Dataset records START

(** * noveldownloader.js: the download / aggregation pipeline

    A shallow embedding of the core of [src/noveldownloader.js]
    (content fetch and normalisation, the sequential download loop with
    cancellation, the progress tracker, the report writer and the report
    parser, the retry from a report file, and the crawler with its
    dialogs), followed by the properties established about it. *)

From Stdlib Require Import ZArith NArith Lia Bool.
From Stdlib Require Import Floats.
From stdpp Require Import strings list gmap.

Local Open Scope N_scope.

(** ** JavaScript strings

    A JavaScript string is a sequence of UTF-16 code units; a code unit is
    kept as its number.  Literals of the source are written with [lit]. *)

Module JsString.

Definition jsstring : Type := list N.

Definition lit (s : string) : jsstring :=
  (fun a => Ascii.N_of_ascii a) <$> String.list_ascii_of_string s.

Definition LF : N := 10.
Definition DQUOTE : N := 34.

(** White space as [String.prototype.trim] and the regular-expression class
    [\s] define it: the WhiteSpace and LineTerminator code points. *)
Definition is_space (c : N) : bool :=
  (c =? 9) || (c =? 10) || (c =? 11) || (c =? 12) || (c =? 13) || (c =? 32)
  || (c =? 160) || (c =? 5760) || ((8192 <=? c) && (c <=? 8202))
  || (c =? 8232) || (c =? 8233) || (c =? 8239) || (c =? 8287)
  || (c =? 12288) || (c =? 65279).

Definition not_space (c : N) : bool := negb (is_space c).

(** [s.startsWith(p)] *)
Fixpoint starts_with (p s : jsstring) : bool :=
  match p, s with
  | [], _ => true
  | _ :: _, [] => false
  | a :: p', b :: s' => (a =? b) && starts_with p' s'
  end.

Fixpoint drop_spaces (s : jsstring) : jsstring :=
  match s with
  | [] => []
  | c :: s' => if is_space c then drop_spaces s' else s
  end.

(** [s.trim()] *)
Definition trim (s : jsstring) : jsstring :=
  reverse (drop_spaces (reverse (drop_spaces s))).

Dataset records END

> _Brief_
Look above for the line containing "Definition DQUOTE : N := 34.", then please write out that line and each one after it through the end, exactly, with nothing else.

> _Solution_
Definition DQUOTE : N := 34.

(** White space as [String.prototype.trim] and the regular-expression class
    [\s] define it: the WhiteSpace and LineTerminator code points. *)
Definition is_space (c : N) : bool :=
  (c =? 9) || (c =? 10) || (c =? 11) || (c =? 12) || (c =? 13) || (c =? 32)
  || (c =? 160) || (c =? 5760) || ((8192 <=? c) && (c <=? 8202))
  || (c =? 8232) || (c =? 8233) || (c =? 8239) || (c =? 8287)
  || (c =? 12288) || (c =? 65279).

Definition not_space (c : N) : bool := negb (is_space c).

(** [s.startsWith(p)] *)
Fixpoint starts_with (p s : jsstring) : bool :=
  match p, s with
  | [], _ => true
  | _ :: _, [] => false
  | a :: p', b :: s' => (a =? b) && starts_with p' s'
  end.

Fixpoint drop_spaces (s : jsstring) : jsstring :=
  match s with
  | [] => []
  | c :: s' => if is_space c then drop_spaces s' else s
  end.

(** [s.trim()] *)
Definition trim (s : jsstring) : jsstring :=
  reverse (drop_spaces (reverse (drop_spaces s))).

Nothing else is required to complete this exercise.